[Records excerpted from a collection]
· · · · · · ·

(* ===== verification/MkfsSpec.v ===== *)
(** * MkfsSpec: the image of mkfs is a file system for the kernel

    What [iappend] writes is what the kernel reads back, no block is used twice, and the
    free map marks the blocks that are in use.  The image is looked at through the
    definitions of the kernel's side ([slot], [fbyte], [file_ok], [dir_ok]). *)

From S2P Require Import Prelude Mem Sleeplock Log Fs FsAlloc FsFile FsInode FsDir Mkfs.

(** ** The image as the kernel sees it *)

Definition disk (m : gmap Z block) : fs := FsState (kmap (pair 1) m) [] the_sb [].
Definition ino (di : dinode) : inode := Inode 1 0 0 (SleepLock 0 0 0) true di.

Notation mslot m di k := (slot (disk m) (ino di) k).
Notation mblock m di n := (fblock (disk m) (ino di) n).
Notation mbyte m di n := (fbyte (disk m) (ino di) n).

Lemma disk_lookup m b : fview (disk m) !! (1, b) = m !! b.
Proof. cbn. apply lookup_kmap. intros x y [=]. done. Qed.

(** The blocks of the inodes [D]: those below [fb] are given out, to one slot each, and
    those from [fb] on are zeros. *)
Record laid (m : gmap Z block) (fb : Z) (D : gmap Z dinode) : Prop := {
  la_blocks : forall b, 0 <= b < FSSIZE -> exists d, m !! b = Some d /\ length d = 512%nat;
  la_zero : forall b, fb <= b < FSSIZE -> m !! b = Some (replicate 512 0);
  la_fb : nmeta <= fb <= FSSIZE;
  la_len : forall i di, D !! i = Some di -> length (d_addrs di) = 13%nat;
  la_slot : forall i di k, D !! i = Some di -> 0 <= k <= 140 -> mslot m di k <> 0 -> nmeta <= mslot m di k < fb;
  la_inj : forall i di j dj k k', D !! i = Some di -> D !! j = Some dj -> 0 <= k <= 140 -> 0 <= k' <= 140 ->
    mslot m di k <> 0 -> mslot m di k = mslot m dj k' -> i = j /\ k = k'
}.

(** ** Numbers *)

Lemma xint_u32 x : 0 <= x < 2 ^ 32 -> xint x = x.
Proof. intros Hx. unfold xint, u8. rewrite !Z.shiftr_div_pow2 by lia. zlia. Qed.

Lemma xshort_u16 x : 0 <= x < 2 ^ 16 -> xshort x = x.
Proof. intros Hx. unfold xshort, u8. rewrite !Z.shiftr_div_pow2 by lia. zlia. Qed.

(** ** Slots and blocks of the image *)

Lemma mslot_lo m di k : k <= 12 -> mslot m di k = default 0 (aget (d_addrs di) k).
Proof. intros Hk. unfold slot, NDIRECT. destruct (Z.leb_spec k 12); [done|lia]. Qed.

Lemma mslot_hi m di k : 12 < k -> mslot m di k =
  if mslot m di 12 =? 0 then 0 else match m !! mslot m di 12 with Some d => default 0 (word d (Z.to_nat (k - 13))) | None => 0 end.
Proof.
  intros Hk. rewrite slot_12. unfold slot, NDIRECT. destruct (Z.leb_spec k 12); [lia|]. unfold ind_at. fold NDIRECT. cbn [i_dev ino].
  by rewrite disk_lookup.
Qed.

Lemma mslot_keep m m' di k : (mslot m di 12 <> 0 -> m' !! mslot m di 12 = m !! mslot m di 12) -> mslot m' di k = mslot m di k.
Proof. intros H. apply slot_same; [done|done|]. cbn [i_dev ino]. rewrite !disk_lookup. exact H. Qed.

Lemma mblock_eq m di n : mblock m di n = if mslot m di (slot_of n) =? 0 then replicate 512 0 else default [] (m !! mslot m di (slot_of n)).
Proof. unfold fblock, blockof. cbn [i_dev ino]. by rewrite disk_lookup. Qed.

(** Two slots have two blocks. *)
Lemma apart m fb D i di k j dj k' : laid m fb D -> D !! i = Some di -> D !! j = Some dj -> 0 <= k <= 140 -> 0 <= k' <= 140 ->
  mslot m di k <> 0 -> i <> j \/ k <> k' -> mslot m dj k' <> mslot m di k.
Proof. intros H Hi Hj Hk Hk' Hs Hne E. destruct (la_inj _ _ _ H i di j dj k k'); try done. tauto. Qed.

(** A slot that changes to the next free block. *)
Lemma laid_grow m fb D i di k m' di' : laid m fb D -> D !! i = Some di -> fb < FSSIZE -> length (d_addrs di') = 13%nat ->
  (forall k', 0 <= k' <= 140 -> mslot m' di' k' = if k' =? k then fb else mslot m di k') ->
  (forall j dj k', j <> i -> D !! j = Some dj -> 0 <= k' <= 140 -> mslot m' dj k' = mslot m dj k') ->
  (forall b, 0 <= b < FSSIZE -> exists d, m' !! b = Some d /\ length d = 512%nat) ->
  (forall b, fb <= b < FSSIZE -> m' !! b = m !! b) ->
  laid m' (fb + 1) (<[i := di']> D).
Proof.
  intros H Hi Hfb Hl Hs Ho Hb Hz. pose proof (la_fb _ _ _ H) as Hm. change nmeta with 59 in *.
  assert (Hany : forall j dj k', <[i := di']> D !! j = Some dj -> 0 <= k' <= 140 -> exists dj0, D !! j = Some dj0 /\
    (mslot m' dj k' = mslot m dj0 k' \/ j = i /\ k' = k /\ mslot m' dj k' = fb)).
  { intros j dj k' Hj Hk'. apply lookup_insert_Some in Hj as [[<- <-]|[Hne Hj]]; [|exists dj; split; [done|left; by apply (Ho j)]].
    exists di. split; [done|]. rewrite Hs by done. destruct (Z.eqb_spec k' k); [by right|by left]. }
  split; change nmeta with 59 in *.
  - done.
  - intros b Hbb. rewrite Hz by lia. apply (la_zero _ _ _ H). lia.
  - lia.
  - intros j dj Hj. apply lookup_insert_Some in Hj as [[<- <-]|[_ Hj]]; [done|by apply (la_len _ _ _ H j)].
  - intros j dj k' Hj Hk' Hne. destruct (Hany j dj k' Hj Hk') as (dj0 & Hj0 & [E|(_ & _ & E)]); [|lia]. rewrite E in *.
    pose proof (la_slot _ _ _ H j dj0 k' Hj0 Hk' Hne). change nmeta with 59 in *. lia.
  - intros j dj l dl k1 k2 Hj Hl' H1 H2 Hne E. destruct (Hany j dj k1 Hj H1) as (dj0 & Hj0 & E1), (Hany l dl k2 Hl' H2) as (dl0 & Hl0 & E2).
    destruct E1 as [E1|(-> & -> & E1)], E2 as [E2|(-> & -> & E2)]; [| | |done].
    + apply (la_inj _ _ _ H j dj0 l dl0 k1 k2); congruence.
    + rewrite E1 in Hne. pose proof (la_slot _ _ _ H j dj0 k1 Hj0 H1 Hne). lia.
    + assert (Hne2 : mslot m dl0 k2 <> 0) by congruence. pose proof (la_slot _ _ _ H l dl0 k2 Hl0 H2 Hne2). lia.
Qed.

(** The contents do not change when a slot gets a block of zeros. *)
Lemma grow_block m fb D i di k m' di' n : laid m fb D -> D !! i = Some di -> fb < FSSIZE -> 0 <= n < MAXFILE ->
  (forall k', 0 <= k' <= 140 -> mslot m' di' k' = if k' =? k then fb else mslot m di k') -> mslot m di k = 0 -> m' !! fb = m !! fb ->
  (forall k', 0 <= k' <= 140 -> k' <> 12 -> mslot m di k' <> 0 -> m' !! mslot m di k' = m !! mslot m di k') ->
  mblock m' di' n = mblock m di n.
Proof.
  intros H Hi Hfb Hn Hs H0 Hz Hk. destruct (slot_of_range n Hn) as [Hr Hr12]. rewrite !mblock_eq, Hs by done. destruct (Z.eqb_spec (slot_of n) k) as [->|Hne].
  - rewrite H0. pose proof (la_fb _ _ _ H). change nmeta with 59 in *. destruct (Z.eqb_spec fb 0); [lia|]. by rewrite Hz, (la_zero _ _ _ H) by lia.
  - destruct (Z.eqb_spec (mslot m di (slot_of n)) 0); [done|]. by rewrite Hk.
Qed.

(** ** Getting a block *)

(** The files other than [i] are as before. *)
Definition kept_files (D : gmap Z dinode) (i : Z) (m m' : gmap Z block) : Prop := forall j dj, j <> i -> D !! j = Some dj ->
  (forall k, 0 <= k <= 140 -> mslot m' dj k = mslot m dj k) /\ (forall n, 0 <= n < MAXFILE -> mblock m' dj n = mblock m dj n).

· · · · · · ·

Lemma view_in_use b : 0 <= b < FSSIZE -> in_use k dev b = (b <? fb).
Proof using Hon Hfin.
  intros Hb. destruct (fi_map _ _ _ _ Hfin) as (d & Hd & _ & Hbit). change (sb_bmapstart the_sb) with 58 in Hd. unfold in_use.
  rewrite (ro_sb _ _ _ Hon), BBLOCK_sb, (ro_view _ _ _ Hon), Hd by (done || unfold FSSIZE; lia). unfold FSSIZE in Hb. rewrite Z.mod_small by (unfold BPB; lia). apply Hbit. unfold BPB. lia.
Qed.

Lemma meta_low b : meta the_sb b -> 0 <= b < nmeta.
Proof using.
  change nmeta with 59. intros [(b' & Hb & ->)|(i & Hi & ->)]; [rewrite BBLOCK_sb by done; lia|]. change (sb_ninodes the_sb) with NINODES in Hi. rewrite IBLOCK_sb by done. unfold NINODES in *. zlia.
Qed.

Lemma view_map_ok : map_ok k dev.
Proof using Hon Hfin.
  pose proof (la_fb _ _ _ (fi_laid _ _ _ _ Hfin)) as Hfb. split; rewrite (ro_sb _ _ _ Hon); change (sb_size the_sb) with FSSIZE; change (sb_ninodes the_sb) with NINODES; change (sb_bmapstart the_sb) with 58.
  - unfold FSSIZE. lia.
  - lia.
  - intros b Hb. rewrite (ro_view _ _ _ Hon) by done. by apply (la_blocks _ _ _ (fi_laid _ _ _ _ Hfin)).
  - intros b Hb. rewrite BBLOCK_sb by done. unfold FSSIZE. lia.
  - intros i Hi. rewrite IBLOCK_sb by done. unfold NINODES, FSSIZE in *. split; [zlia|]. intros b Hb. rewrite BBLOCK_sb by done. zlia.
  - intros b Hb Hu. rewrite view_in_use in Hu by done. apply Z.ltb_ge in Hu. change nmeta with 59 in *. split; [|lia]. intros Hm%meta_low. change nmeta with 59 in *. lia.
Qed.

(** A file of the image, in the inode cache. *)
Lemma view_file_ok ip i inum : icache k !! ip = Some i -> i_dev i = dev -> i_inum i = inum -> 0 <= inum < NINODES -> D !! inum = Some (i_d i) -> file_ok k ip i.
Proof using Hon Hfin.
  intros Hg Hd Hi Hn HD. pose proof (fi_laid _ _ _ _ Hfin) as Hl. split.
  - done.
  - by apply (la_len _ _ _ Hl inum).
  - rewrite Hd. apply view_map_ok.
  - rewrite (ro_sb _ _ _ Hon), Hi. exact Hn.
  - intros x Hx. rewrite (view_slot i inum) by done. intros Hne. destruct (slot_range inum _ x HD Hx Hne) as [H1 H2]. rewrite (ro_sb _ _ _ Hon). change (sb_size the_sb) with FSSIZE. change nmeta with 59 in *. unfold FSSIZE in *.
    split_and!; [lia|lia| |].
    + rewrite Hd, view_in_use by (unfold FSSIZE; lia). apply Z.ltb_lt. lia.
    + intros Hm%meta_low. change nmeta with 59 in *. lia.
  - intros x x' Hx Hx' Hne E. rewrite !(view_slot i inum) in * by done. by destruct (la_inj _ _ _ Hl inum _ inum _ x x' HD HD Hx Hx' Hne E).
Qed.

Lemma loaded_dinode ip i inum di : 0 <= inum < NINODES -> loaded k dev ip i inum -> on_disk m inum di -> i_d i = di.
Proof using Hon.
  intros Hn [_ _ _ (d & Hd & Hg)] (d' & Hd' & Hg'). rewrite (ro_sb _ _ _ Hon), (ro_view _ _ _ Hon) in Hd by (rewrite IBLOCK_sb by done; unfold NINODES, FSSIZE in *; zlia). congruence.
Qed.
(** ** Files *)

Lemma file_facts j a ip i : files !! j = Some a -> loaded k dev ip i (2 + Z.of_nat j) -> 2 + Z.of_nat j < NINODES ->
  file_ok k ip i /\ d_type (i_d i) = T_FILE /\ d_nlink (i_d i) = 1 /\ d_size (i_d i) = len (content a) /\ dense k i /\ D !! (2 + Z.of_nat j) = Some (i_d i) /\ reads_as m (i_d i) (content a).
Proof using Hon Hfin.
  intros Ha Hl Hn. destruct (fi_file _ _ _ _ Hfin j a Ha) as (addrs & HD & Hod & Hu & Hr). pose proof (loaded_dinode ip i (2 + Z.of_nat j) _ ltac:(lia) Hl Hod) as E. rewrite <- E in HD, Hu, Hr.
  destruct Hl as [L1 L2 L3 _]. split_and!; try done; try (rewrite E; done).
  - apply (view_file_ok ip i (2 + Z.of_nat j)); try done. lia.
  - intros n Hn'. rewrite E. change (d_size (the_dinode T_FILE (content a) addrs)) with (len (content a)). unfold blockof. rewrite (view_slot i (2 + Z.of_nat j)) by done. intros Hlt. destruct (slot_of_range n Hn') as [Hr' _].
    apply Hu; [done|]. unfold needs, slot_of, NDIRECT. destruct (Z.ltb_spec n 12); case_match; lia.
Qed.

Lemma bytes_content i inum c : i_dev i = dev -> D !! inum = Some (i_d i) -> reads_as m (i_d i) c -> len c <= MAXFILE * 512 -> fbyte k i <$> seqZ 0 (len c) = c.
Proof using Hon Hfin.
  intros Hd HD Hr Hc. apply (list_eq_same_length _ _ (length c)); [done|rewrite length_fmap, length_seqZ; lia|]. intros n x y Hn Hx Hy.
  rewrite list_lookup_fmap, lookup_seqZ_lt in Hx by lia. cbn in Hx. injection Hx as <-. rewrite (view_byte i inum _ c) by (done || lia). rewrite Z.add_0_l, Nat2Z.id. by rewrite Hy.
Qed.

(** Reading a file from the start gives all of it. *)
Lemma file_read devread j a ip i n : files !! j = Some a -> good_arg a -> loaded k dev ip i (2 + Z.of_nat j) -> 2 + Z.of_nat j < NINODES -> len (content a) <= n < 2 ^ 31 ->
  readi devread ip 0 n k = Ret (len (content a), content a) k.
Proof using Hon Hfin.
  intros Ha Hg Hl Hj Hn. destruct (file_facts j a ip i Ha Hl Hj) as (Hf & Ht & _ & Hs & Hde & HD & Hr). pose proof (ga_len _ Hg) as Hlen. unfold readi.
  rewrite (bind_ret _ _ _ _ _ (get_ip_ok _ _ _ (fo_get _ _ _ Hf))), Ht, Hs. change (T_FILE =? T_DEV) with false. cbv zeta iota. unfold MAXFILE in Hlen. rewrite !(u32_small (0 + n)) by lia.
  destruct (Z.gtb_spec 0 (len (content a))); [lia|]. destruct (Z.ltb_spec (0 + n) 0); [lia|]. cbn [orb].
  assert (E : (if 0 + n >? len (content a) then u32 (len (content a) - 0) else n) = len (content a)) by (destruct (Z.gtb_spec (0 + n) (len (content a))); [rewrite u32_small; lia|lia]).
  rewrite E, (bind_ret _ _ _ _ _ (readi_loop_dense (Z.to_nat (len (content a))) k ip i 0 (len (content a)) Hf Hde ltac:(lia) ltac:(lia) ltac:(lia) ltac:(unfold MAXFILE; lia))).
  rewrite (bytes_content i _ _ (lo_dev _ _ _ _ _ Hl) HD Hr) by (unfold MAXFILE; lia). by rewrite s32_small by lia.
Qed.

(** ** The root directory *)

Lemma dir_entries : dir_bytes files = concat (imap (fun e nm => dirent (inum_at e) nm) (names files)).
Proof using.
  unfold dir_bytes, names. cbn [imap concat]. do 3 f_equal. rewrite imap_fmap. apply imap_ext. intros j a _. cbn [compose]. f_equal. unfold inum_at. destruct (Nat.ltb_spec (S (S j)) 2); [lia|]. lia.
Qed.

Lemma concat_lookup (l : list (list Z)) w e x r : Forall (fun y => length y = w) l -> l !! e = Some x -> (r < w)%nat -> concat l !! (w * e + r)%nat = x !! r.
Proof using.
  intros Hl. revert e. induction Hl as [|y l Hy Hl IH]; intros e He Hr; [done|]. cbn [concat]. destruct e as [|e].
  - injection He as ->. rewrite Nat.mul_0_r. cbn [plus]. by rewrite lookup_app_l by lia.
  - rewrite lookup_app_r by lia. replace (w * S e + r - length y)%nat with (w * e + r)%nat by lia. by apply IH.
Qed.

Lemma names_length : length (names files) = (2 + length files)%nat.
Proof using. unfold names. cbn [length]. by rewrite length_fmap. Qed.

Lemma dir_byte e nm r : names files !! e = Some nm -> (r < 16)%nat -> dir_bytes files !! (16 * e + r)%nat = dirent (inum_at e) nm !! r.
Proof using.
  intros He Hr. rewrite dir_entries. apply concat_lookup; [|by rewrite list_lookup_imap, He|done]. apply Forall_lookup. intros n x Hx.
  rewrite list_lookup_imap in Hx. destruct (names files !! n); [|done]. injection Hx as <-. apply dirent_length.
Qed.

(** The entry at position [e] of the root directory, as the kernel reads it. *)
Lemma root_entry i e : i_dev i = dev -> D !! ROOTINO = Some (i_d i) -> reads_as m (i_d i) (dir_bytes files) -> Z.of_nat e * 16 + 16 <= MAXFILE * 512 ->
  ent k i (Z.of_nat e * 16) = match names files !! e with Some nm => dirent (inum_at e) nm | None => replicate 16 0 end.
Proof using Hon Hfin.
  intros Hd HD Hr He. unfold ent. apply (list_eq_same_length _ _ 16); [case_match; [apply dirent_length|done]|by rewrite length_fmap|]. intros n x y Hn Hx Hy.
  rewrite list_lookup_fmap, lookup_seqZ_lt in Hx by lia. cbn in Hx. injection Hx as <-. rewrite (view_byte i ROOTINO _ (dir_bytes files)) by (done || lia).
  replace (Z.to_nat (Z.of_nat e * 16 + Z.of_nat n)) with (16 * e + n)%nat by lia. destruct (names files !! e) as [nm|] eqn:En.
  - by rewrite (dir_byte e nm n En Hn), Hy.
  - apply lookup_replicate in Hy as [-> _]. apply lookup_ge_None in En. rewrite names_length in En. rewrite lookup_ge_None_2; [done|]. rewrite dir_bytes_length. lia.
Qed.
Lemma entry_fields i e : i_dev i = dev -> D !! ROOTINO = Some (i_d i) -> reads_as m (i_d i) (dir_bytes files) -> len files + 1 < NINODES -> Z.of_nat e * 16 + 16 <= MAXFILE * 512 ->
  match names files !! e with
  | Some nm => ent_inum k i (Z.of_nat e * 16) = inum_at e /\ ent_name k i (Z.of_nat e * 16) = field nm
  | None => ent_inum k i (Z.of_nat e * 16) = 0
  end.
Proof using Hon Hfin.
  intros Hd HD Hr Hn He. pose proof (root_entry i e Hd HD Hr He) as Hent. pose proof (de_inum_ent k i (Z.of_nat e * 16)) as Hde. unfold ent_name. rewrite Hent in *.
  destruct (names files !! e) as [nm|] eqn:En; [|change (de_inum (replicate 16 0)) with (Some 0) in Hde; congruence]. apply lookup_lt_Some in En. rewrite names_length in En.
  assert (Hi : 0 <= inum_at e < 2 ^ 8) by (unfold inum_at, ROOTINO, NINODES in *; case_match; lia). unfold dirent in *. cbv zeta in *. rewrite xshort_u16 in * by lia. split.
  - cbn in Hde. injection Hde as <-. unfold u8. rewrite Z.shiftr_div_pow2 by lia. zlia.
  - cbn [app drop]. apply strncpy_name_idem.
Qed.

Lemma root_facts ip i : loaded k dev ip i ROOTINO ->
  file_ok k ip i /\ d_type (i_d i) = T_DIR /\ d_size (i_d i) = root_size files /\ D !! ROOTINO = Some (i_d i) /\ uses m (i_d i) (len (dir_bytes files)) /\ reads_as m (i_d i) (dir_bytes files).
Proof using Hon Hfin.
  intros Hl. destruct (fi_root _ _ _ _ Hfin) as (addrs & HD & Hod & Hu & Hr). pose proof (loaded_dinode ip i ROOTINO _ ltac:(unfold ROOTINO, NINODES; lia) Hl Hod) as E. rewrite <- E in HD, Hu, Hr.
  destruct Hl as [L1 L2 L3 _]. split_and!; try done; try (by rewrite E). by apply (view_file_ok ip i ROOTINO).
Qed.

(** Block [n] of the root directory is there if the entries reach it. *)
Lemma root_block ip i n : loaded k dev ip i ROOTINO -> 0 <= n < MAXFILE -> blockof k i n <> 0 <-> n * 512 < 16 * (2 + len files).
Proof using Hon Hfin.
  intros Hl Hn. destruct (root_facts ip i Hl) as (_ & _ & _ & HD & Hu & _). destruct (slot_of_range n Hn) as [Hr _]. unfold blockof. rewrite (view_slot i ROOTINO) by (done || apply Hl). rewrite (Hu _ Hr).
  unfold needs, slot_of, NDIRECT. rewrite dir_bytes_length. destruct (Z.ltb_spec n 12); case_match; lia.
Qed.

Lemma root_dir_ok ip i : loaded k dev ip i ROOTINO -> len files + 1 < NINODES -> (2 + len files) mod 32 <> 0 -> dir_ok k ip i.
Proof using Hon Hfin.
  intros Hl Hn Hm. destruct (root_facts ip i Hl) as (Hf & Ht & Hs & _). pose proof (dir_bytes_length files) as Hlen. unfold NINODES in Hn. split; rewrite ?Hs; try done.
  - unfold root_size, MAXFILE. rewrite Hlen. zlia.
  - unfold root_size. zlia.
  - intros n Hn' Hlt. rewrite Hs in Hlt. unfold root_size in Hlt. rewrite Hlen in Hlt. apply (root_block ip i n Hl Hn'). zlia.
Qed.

· · · · · · ·

TASK:
Look above for the line holding "(* ===== verification/MkfsSpec.v ===== *)". Print it and every line after it, exactly, through the line holding "la_inj : forall".

TASK ANSWER:
(* ===== verification/MkfsSpec.v ===== *)
(** * MkfsSpec: the image of mkfs is a file system for the kernel

    What [iappend] writes is what the kernel reads back, no block is used twice, and the
    free map marks the blocks that are in use.  The image is looked at through the
    definitions of the kernel's side ([slot], [fbyte], [file_ok], [dir_ok]). *)

From S2P Require Import Prelude Mem Sleeplock Log Fs FsAlloc FsFile FsInode FsDir Mkfs.

(** ** The image as the kernel sees it *)

Definition disk (m : gmap Z block) : fs := FsState (kmap (pair 1) m) [] the_sb [].
Definition ino (di : dinode) : inode := Inode 1 0 0 (SleepLock 0 0 0) true di.

Notation mslot m di k := (slot (disk m) (ino di) k).
Notation mblock m di n := (fblock (disk m) (ino di) n).
Notation mbyte m di n := (fbyte (disk m) (ino di) n).

Lemma disk_lookup m b : fview (disk m) !! (1, b) = m !! b.
Proof. cbn. apply lookup_kmap. intros x y [=]. done. Qed.

(** The blocks of the inodes [D]: those below [fb] are given out, to one slot each, and
    those from [fb] on are zeros. *)
Record laid (m : gmap Z block) (fb : Z) (D : gmap Z dinode) : Prop := {
  la_blocks : forall b, 0 <= b < FSSIZE -> exists d, m !! b = Some d /\ length d = 512%nat;
  la_zero : forall b, fb <= b < FSSIZE -> m !! b = Some (replicate 512 0);
  la_fb : nmeta <= fb <= FSSIZE;
  la_len : forall i di, D !! i = Some di -> length (d_addrs di) = 13%nat;
  la_slot : forall i di k, D !! i = Some di -> 0 <= k <= 140 -> mslot m di k <> 0 -> nmeta <= mslot m di k < fb;
  la_inj : forall i di j dj k k', D !! i = Some di -> D !! j = Some dj -> 0 <= k <= 140 -> 0 <= k' <= 140 ->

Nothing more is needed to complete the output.